David Somerville Cook, English-born solicitor and politician, is born on January 25, 1944. He is a founding member of the nonsectarian, liberal-centre Alliance Party of Northern Ireland (APNI). He serves on Belfast City Council from 1973 to 1986, and in 1978 he becomes the first non-Unionist Lord Mayor of Belfast since 1898. He is elected as a member of the Northern Ireland Assembly of 1982 and serves on that body until its abolishment in 1986. He is appointed Chair of the Police Authority of Northern Ireland in 1994 and holds that position until his resignation from the role in 1996.
Cook is born to Francis John Granville Cook and Jocelyn McKay (née Stewart) in Leicester, England. As a child, he moves to Northern Ireland with his parents and sisters after his father is appointed headmaster of Campbell College in 1954.

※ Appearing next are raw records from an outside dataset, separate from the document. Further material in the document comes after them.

(* ===== verification/StringBuffer.v ===== *)
(** [utils::StringBuffer] of src/include/nitrocoro/utils/StringBuffer.h: a
    string with a read and a write offset, compacted or grown before a write.

    The offsets are counted without wrapping (a [std::string] never reaches
    [2^63] bytes); an access outside [buffer_] is undefined, in particular any
    access after [consume], which does not check its argument, moved the read
    offset past the write offset. *)

From Stdlib Require Import ZArith Lia String Strings.Byte.
From stdpp Require Import base numbers option list.
From S2P Require Import Prelude CxxStd.
Open Scope Z_scope.

Record StringBuffer : Type := mkStringBuffer {
  buffer_ : bytes;
  readOffset_ : nat;
  writeOffset_ : nat
}.

Definition empty_buffer : StringBuffer := mkStringBuffer [] 0 0.

Definition inside (b : StringBuffer) : bool :=
  (readOffset_ b <=? writeOffset_ b)%nat && (writeOffset_ b <=? length (buffer_ b))%nat.

(** The bytes written and not consumed. *)
Definition contents (b : StringBuffer) : bytes :=
  take (writeOffset_ b - readOffset_ b) (drop (readOffset_ b) (buffer_ b)).

Definition view (b : StringBuffer) : outcome bytes :=
  if inside b then Ok (contents b) else Undefined.

Definition find (pattern : bytes) (b : StringBuffer) : outcome Z :=
  let! unconsumed := view b in
  Ok (sv_find_str unconsumed pattern 0).

Definition consume (n : nat) (b : StringBuffer) : StringBuffer :=
  mkStringBuffer (buffer_ b) (readOffset_ b + n) (writeOffset_ b).

(** [buffer_.resize(n)] for growing. *)
Definition resize (n : nat) (s : bytes) : bytes := take n s ++ replicate (n - length s) x00.

Definition prepareWrite (len : nat) (b : StringBuffer) : outcome StringBuffer :=
  if inside b then
    if (length (buffer_ b) - writeOffset_ b <? len)%nat then
      if (0 <? readOffset_ b)%nat
         && (len <=? length (buffer_ b) - (writeOffset_ b - readOffset_ b))%nat
      then
        let remaining := (writeOffset_ b - readOffset_ b)%nat in
        Ok (mkStringBuffer
              (take remaining (drop (readOffset_ b) (buffer_ b)) ++ drop remaining (buffer_ b))
              0 remaining)
      else
        Ok (mkStringBuffer (resize (writeOffset_ b + len) (buffer_ b))
              (readOffset_ b) (writeOffset_ b))
    else Ok b
  else Undefined.

Definition writableSize (b : StringBuffer) : nat := (length (buffer_ b) - writeOffset_ b)%nat.

(** The caller stores [data] at the pointer [prepareWrite] or [beginWrite]
    gave. *)
Definition store (data : bytes) (b : StringBuffer) : outcome StringBuffer :=
  if (writeOffset_ b + length data <=? length (buffer_ b))%nat then
    Ok (mkStringBuffer
          (take (writeOffset_ b) (buffer_ b) ++ data
             ++ drop (writeOffset_ b + length data) (buffer_ b))
          (readOffset_ b) (writeOffset_ b))
  else Undefined.

Definition commitWrite (len : nat) (b : StringBuffer) : StringBuffer :=
  mkStringBuffer (buffer_ b) (readOffset_ b) (writeOffset_ b + len).

Definition remainSize (b : StringBuffer) : nat := (writeOffset_ b - readOffset_ b)%nat.

Definition hasRemaining (b : StringBuffer) : bool := (readOffset_ b <? writeOffset_ b)%nat.

Definition reset (b : StringBuffer) : StringBuffer := mkStringBuffer (buffer_ b) 0 0.

Definition extract (b : StringBuffer) : outcome (bytes * StringBuffer) :=
  if (readOffset_ b =? 0)%nat then
    Ok (resize (writeOffset_ b) (buffer_ b), mkStringBuffer [] 0 0)
  else
    let! v := view b in
    Ok (v, mkStringBuffer [] 0 0).

(** ** The abstract buffer: a queue of bytes *)

Definition wf (b : StringBuffer) : Prop :=
  (readOffset_ b <= writeOffset_ b <= length (buffer_ b))%nat.

(** [b] is a well-formed buffer that holds [d]. *)
Definition holds (b : StringBuffer) (d : bytes) : Prop := wf b /\ contents b = d.

Lemma wf_inside (b : StringBuffer) : wf b <-> inside b = true.
Proof.
  unfold wf, inside. rewrite andb_true_iff, !Nat.leb_le. lia.
Qed.

Lemma holds_empty : holds empty_buffer [].
Proof. split; [unfold wf; simpl; lia | done]. Qed.

Lemma holds_view (b : StringBuffer) (d : bytes) : holds b d -> view b = Ok d.
Proof. intros [Hwf <-]. unfold view. by rewrite (proj1 (wf_inside b) Hwf). Qed.

Lemma length_contents (b : StringBuffer) : wf b -> length (contents b) = remainSize b.
Proof.
  unfold wf, contents, remainSize. intros H. rewrite length_take, length_drop. lia.
Qed.

Lemma holds_remainSize (b : StringBuffer) (d : bytes) : holds b d -> remainSize b = length d.
Proof. intros [Hwf <-]. symmetry. by apply length_contents. Qed.

Lemma holds_consume (n : nat) (b : StringBuffer) (d : bytes) :
  holds b d -> (n <= length d)%nat -> holds (consume n b) (drop n d).
Proof.
  intros [Hwf <-] Hn. rewrite length_contents in Hn by done. unfold remainSize in Hn.
  unfold wf in *. split; [unfold wf; simpl; lia |].
  unfold contents; simpl. rewrite skipn_firstn_comm, drop_drop. f_equal. lia.
Qed.

Lemma holds_reset (b : StringBuffer) : holds (reset b) [].
Proof. split; [unfold wf; simpl; lia | done]. Qed.

(** Room for [len] bytes after the written ones. *)
Definition room (b : StringBuffer) (len : nat) : Prop :=
  (writeOffset_ b + len <= length (buffer_ b))%nat.

Lemma length_resize (n : nat) (s : bytes) : length (resize n s) = n.
Proof. unfold resize. rewrite length_app, length_take, length_replicate. lia. Qed.

Lemma take_resize (k n : nat) (s : bytes) :
  (k <= length s)%nat -> (k <= n)%nat -> take k (resize n s) = take k s.
Proof.
  intros Hk Hn. unfold resize. rewrite take_app_le by (rewrite length_take; lia).
  rewrite take_take. f_equal. lia.
Qed.

Lemma contents_take (b : StringBuffer) :
  contents b = drop (readOffset_ b) (take (writeOffset_ b) (buffer_ b)).
Proof. unfold contents. by rewrite skipn_firstn_comm. Qed.

Lemma holds_prepareWrite (len : nat) (b : StringBuffer) (d : bytes) :
  holds b d -> exists b', prepareWrite len b = Ok b' /\ holds b' d /\ room b' len.
Proof.
  intros [Hwf Hd]. unfold prepareWrite. rewrite (proj1 (wf_inside b) Hwf).
  unfold wf in Hwf.
  destruct (Nat.ltb_spec (length (buffer_ b) - writeOffset_ b) len) as [Hlt | Hge].
  - destruct (0 <? readOffset_ b)%nat eqn:Hr; cbn [andb];
      [destruct (Nat.leb_spec len (length (buffer_ b) - (writeOffset_ b - readOffset_ b))) |].
    + eexists. split; [done |].
      assert (Hlen : length (take (writeOffset_ b - readOffset_ b)
        (drop (readOffset_ b) (buffer_ b))) = (writeOffset_ b - readOffset_ b)%nat)
        by (rewrite length_take, length_drop; lia).
      split; [split |].
      * unfold wf; cbn [readOffset_ writeOffset_ buffer_].
        rewrite length_app, Hlen, length_drop. lia.
      * unfold contents at 1; cbn [readOffset_ writeOffset_ buffer_].
        rewrite drop_0, Nat.sub_0_r, take_app_length' by done. done.
      * unfold room; cbn [readOffset_ writeOffset_ buffer_].
        rewrite length_app, Hlen, length_drop. lia.
    + eexists. split; [done |]. split; [split |].
      * unfold wf; cbn [readOffset_ writeOffset_ buffer_]. rewrite length_resize. lia.
      * rewrite contents_take; cbn [readOffset_ writeOffset_ buffer_].
        rewrite take_resize by lia. by rewrite <- contents_take.
      * unfold room; cbn [readOffset_ writeOffset_ buffer_]. rewrite length_resize. lia.
    + eexists. split; [done |]. split; [split |].
      * unfold wf; cbn [readOffset_ writeOffset_ buffer_]. rewrite length_resize. lia.
      * rewrite contents_take; cbn [readOffset_ writeOffset_ buffer_].
        rewrite take_resize by lia. by rewrite <- contents_take.
      * unfold room; cbn [readOffset_ writeOffset_ buffer_]. rewrite length_resize. lia.
  - exists b. split; [done |]. split; [done |]. unfold room. lia.
Qed.

(** Storing [data] where there is room and committing it appends it. *)
Lemma holds_store (data : bytes) (b : StringBuffer) (d : bytes) (len : nat) :
  holds b d -> room b len -> (length data <= len)%nat ->
  exists b', store data b = Ok b' /\ holds (commitWrite (length data) b') (d ++ data).
Proof.
  intros [Hwf Hd] Hroom Hlen. unfold room, wf, store in *.
  destruct (Nat.leb_spec (writeOffset_ b + length data) (length (buffer_ b))); [| lia].
  eexists. split; [done |].
  assert (Hw : length (take (writeOffset_ b) (buffer_ b)) = writeOffset_ b)
    by (rewrite length_take; lia).
  split.
  - unfold wf; cbn [commitWrite readOffset_ writeOffset_ buffer_].
    rewrite !length_app, Hw, length_drop. lia.
  - rewrite contents_take; cbn [commitWrite readOffset_ writeOffset_ buffer_].
    rewrite take_app_ge by lia. rewrite Hw.
    replace (writeOffset_ b + length data - writeOffset_ b)%nat with (length data) by lia.
    rewrite take_app_length. rewrite drop_app_le by lia.
    by rewrite <- contents_take, Hd.
Qed.

Lemma holds_extract (b : StringBuffer) (d : bytes) :
  holds b d -> exists b', extract b = Ok (d, b') /\ holds b' [].
Proof.
  intros Hb. exists empty_buffer. split; [| apply holds_empty].
  unfold extract. destruct (Nat.eqb_spec (readOffset_ b) 0) as [H0 | H0].
  - destruct Hb as [Hwf <-]. unfold wf in Hwf. rewrite contents_take, H0, drop_0.
    unfold resize. replace (writeOffset_ b - length (buffer_ b))%nat with 0%nat by lia.
    by rewrite app_nil_r.
  - by rewrite (holds_view b d Hb).
Qed.

(** ** The buffer as its users drive it, and what it refines *)

Inductive op : Type :=
| OpWrite (len : nat) (data : bytes)  (** [prepareWrite(len)], a store, [commitWrite] *)
| OpView
| OpConsume (n : nat)
| OpReset
| OpExtract.

Definition run_op (o : op) (b : StringBuffer) : outcome (bytes * StringBuffer) :=
  match o with
  | OpWrite len data =>
      let! b := prepareWrite len b in
      let! b := store data b in
      Ok ([], commitWrite (length data) b)
  | OpView => let! v := view b in Ok (v, b)
  | OpConsume n => Ok ([], consume n b)
  | OpReset => Ok ([], reset b)
  | OpExtract => extract b
  end.

(** A queue of bytes; [None] when the caller stores more than it asked room
    for or consumes more than there is. *)
Definition spec_op (o : op) (d : bytes) : option (bytes * bytes) :=
  match o with
  | OpWrite len data => if (length data <=? len)%nat then Some ([], d ++ data) else None
  | OpView => Some (d, d)
  | OpConsume n => if (n <=? length d)%nat then Some ([], drop n d) else None
  | OpReset => Some ([], [])
  | OpExtract => Some (d, [])
  end.

Lemma run_op_refines (o : op) (b : StringBuffer) (d d' out : bytes) :
  holds b d -> spec_op o d = Some (out, d') ->
  exists b', run_op o b = Ok (out, b') /\ holds b' d'.
Proof.
  intros Hb Hs. destruct o as [len data | | n | |]; cbn [spec_op run_op] in *.
  - destruct (Nat.leb_spec (length data) len) as [Hl |]; simplify_eq.
    destruct (holds_prepareWrite len b d Hb) as (b1 & -> & H1 & Hroom). cbn [obind].
    destruct (holds_store data b1 d len H1 Hroom Hl) as (b2 & -> & H2). cbn [obind].
    eauto.
  - simplify_eq. rewrite (holds_view b d' Hb). cbn [obind]. eauto.
  - destruct (Nat.leb_spec n (length d)); simplify_eq. eauto using holds_consume.
  - simplify_eq. eauto using holds_reset.
  - simplify_eq. by apply holds_extract.
Qed.

Fixpoint run_ops (os : list op) (b : StringBuffer) : outcome (list bytes) :=
  match os with
  | [] => Ok []
  | o :: os' =>
      let! (out, b') := run_op o b in
      let! outs := run_ops os' b' in
      Ok (out :: outs)
  end.

Fixpoint spec_ops (os : list op) (d : bytes) : option (list bytes) :=
  match os with
  | [] => Some []
  | o :: os' =>
      match spec_op o d with
      | Some (out, d') => cons out <$> spec_ops os' d'
      | None => None
      end
  end.

Lemma run_ops_refines (os : list op) (b : StringBuffer) (d : bytes) (outs : list bytes) :
  holds b d -> spec_ops os d = Some outs -> run_ops os b = Ok outs.
Proof.
  revert b d outs. induction os as [| o os IH]; intros b d outs Hb Hs; simplify_eq/=; [done |].
  destruct (spec_op o d) as [[out d'] |] eqn:Ho; [| done].
  destruct (run_op_refines o b d d' out Hb Ho) as (b' & -> & Hb'). cbn [obind].
  destruct (spec_ops os d') as [outs' |] eqn:Hos; [| done]. simplify_eq/=.
  by rewrite (IH b' d' outs' Hb' Hos).
Qed.

(** ** Properties *)

(** The buffer refines a queue of bytes.  For every sequence of writes,
    views, consumes, resets and extracts that respects the two duties of a
    caller (store no more than was asked for, consume no more than there is),
    a buffer that starts empty gives what the queue gives, whenever it grows
    or moves its bytes, and no access is out of bounds. *)
Theorem string_buffer_refines (os : list op) (outs : list bytes) :
  spec_ops os [] = Some outs -> run_ops os empty_buffer = Ok outs.
Proof. apply run_ops_refines, holds_empty. Qed.

Lemma string_buffer_refines_witness :
  run_ops [OpWrite 4 (str "abcd"); OpConsume 3; OpWrite 3 (str "ef"); OpView; OpExtract; OpView]
    empty_buffer = Ok [[]; []; []; str "def"; str "def"; []].
Proof. apply string_buffer_refines. reflexivity. Defined.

Cook works as a solicitor, eventually becoming a senior partner at Sheldon and Stewart Solicitors.
In 1970, Cook is a founder member of the Alliance Party of Northern Ireland, a nonsectarian party, while he is elected to the party’s Central Executive in 1971.
Cook is elected to Belfast City Council in 1973, a position he holds until 1985. In 1978, he becomes the first non-Unionist Lord Mayor of Belfast since William James Pirrie, a Home Rule Liberal, in 1896–1898.
Cook stands for APNI in Belfast South in the February 1974 United Kingdom general election, taking just under 10% of the vote. He is able to improve to 27% of the vote at the 1982 Belfast South by-election. Following this, he wins a seat on the Northern Ireland Assembly representing Belfast South.
In the 1983 United Kingdom general election, 1986 Belfast South by-election and 1987 United Kingdom general election, Cook consistently wins over 20% of the votes cast in Belfast South. He also stands for Alliance in the 1984 European Parliament election but takes only 4% of the vote. From 1980 to 1984, he serves as the Deputy Leader of APNI.
In 1994, Cook becomes the Chairman of the Police Authority of Northern Ireland, but he is sacked from this role in 1996 after losing a vote of confidence. After a critical account of his role in an internal row in that authority appears in newspapers in 1998, he undertakes a lengthy libel case which is ultimately settled out of court. He subsequently sits on the Craigavon Health and Social Services Trust.
On September 20, 2020, it is announced that Cook has died after being diagnosed with COVID-19 during the pandemic. According to his family, he dies on September 19, 2020, at Craigavon Area Hospital. He had had a stroke two years earlier. He is survived by his wife Fionnuala, his sisters Alison and Nora, his daughter Barbary, his sons John, Patrick, Julius, and Dominic, and his granddaughters Romy and Imogen.